BEGIN

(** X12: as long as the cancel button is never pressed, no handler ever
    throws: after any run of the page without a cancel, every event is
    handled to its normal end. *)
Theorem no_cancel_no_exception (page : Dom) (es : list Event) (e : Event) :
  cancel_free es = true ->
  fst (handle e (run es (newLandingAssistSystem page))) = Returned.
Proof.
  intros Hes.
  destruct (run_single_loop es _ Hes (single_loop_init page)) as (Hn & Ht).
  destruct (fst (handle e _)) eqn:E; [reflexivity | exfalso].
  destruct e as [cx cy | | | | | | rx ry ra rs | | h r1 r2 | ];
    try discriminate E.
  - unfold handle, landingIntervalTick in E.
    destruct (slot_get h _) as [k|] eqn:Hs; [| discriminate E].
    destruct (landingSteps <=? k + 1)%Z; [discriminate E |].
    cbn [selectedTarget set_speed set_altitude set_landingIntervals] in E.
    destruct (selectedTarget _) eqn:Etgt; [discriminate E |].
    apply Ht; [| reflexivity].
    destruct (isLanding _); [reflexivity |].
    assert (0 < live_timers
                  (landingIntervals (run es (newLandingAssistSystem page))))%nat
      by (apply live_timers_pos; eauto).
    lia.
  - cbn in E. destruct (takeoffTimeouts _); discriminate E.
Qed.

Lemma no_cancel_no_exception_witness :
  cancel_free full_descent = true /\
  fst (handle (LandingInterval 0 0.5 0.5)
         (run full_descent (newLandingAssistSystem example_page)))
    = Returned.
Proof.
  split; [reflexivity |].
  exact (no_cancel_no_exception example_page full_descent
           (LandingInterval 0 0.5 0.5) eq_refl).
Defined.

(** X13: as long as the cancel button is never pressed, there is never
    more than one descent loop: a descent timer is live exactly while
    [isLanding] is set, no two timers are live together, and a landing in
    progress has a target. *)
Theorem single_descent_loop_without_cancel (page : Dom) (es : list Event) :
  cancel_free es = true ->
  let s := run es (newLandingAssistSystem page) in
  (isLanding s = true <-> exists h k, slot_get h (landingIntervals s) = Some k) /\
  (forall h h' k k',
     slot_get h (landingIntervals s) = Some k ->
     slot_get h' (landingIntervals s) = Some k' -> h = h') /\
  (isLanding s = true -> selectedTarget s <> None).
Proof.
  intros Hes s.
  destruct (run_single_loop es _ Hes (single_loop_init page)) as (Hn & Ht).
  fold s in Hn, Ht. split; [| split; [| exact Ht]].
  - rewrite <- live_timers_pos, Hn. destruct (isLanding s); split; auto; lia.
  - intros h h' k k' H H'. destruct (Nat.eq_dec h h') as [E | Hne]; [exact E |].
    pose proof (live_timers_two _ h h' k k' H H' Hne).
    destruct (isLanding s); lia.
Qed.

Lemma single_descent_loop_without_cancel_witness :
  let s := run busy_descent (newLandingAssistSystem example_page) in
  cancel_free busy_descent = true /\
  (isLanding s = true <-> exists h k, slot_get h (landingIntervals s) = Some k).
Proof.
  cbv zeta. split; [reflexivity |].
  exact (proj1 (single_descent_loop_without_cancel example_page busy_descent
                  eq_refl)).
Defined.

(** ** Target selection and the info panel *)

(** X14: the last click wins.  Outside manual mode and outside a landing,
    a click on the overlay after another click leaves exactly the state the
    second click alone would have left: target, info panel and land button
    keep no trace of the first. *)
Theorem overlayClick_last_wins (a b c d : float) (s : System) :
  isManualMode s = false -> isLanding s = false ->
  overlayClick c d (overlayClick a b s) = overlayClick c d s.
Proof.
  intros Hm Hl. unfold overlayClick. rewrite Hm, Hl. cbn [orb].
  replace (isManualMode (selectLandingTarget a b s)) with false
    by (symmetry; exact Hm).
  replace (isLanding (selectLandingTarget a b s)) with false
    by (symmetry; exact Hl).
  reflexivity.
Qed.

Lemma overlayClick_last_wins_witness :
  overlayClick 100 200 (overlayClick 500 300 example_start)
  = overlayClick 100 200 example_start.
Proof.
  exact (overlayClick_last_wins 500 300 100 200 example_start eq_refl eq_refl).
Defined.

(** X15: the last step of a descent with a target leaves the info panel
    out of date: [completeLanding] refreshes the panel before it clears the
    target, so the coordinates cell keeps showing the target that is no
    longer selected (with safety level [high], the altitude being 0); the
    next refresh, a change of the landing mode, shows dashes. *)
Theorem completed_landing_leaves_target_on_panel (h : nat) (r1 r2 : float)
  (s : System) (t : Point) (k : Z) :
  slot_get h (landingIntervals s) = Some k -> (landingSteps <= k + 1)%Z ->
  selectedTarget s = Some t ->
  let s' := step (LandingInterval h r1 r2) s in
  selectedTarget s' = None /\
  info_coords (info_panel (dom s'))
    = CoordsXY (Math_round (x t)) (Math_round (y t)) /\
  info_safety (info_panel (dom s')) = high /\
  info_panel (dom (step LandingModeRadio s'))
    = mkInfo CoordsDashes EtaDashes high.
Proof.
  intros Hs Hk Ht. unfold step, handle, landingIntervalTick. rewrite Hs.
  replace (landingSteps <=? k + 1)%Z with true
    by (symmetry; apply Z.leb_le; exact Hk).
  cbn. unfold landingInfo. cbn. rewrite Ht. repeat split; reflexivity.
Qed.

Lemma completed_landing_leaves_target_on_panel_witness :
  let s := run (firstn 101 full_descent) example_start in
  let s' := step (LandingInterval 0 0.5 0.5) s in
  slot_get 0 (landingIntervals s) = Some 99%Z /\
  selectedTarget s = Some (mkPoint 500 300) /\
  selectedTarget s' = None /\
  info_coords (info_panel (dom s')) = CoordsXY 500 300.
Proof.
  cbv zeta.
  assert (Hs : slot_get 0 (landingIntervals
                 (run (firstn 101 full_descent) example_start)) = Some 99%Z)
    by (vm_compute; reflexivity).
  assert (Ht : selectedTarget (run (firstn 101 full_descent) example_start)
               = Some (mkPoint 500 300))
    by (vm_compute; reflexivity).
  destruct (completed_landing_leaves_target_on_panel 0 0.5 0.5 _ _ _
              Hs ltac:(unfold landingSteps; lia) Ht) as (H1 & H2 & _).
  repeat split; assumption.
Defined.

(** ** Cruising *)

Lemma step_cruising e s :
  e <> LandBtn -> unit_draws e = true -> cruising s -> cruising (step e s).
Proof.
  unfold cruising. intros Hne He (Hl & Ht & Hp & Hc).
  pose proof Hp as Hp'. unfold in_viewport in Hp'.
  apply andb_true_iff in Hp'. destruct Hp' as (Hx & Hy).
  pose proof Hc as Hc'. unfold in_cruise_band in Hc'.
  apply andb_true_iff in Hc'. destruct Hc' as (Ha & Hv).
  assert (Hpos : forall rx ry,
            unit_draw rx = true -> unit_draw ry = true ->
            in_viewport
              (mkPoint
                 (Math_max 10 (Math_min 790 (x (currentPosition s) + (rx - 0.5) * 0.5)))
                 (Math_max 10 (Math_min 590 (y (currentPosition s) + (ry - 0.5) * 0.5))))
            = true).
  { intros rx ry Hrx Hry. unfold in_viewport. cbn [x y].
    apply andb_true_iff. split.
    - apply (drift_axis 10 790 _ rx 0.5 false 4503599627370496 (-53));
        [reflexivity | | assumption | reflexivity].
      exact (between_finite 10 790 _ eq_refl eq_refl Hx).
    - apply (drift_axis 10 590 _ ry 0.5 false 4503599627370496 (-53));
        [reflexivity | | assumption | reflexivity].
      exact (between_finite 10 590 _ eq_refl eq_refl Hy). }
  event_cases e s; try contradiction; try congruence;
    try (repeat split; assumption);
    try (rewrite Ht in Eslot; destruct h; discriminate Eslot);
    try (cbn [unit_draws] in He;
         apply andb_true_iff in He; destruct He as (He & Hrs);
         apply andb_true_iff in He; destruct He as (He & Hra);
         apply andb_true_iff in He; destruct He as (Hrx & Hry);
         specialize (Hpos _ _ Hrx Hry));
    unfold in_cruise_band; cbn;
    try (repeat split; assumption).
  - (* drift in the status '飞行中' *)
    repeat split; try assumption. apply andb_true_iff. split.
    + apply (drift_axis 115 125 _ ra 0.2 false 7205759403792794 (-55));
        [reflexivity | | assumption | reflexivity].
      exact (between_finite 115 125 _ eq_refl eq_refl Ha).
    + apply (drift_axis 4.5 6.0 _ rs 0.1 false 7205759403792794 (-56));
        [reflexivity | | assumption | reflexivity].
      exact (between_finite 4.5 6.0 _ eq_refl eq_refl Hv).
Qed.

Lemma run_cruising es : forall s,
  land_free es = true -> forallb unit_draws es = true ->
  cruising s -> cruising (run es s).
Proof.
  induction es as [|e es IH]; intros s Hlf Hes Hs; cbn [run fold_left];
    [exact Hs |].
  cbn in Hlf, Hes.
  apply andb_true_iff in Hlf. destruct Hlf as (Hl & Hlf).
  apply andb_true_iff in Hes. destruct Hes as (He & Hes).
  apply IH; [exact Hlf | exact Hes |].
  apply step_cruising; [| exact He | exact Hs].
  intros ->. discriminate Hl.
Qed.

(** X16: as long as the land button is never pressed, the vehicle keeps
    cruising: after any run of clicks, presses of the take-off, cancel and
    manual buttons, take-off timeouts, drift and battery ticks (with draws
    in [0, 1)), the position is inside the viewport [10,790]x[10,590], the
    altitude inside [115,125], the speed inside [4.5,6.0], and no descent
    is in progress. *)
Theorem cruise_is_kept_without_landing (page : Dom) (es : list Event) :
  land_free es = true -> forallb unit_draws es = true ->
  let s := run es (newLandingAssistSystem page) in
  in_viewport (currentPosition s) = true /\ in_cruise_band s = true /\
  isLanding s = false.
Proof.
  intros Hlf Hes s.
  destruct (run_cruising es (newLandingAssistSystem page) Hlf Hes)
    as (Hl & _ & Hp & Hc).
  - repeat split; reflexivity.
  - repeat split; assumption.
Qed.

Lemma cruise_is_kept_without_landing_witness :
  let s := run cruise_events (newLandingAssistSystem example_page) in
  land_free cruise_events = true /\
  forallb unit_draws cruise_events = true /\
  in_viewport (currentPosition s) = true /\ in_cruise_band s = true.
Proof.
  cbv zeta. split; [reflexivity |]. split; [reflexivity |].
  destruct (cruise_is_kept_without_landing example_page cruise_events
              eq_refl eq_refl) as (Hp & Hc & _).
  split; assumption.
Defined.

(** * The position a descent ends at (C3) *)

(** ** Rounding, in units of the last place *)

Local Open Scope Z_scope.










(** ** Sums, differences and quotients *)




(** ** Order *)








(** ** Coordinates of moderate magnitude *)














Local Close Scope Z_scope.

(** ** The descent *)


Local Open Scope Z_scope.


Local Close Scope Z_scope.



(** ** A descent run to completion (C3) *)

END
BEGIN

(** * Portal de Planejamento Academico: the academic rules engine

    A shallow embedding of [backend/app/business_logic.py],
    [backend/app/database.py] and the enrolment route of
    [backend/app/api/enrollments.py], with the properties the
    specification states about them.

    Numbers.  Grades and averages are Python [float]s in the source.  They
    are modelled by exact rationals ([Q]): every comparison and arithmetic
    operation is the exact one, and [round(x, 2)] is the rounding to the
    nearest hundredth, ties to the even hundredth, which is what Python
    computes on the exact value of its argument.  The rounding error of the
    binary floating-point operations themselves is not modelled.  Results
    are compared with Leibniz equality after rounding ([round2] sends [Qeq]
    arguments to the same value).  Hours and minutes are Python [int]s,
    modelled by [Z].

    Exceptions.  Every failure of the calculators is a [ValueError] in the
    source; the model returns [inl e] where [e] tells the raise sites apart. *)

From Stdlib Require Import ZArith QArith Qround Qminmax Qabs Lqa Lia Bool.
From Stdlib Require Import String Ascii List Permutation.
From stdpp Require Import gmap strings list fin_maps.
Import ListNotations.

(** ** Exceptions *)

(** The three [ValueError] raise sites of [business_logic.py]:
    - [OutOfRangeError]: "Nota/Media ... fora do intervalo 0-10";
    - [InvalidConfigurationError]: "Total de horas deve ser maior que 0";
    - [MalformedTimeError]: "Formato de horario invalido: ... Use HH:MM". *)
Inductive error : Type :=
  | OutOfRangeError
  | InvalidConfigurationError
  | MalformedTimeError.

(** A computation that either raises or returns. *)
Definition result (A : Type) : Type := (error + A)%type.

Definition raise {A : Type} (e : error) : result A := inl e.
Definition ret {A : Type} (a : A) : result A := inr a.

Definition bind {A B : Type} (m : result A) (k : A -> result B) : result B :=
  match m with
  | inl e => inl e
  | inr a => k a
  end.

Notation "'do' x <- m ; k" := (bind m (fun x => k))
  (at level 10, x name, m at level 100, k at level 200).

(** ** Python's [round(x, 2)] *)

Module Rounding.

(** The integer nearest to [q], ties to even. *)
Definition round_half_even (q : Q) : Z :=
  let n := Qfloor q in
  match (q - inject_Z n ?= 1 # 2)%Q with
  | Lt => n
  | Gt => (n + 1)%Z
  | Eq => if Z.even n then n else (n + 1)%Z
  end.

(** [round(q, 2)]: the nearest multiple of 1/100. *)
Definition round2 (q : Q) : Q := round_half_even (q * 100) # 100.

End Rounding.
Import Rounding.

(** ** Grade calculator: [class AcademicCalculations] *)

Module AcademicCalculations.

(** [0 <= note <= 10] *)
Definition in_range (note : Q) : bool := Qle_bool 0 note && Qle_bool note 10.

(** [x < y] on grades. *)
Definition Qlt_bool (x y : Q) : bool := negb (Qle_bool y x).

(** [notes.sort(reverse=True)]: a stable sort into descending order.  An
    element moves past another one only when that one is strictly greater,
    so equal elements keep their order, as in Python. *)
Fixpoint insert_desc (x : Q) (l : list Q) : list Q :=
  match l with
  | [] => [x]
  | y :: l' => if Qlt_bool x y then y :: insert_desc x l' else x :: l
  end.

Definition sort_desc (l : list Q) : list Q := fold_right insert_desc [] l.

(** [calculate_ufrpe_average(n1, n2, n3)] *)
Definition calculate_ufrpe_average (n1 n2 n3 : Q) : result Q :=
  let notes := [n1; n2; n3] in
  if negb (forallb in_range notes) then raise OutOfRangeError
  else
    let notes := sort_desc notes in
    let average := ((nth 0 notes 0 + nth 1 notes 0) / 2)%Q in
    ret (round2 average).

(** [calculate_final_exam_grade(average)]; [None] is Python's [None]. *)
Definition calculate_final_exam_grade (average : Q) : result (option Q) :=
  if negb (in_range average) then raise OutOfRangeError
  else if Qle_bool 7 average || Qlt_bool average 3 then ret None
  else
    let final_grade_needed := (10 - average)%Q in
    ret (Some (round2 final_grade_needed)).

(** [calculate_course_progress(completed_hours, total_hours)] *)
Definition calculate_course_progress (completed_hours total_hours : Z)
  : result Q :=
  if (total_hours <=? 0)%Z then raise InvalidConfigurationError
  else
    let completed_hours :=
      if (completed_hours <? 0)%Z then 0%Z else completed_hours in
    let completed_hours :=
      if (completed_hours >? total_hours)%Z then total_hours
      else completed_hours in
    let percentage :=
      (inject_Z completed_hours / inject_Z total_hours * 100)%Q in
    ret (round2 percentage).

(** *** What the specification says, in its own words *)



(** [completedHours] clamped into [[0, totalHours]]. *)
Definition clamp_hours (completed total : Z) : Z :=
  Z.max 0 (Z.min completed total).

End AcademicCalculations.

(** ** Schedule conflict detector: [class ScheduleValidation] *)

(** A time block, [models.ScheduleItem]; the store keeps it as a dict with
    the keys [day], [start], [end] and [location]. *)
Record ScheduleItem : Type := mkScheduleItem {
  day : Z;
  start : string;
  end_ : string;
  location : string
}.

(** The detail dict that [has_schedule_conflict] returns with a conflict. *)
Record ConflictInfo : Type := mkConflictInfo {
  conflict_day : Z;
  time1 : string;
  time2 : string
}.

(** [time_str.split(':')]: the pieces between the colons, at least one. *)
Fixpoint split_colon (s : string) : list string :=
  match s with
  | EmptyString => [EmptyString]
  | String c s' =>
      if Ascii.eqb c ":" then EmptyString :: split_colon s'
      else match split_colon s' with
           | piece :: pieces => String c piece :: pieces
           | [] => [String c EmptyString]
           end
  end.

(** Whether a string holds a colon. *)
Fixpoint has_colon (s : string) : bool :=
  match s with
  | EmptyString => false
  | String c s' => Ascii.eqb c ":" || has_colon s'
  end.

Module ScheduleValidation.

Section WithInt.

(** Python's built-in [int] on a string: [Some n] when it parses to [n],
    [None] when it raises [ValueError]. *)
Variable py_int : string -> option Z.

END

[Task prompt]: Look through the data above. Find each line with the string "Stdlib" and copy it.

[Written solution]:
From Stdlib Require Import ZArith QArith Qround Qminmax Qabs Lqa Lia Bool.
From Stdlib Require Import String Ascii List Permutation.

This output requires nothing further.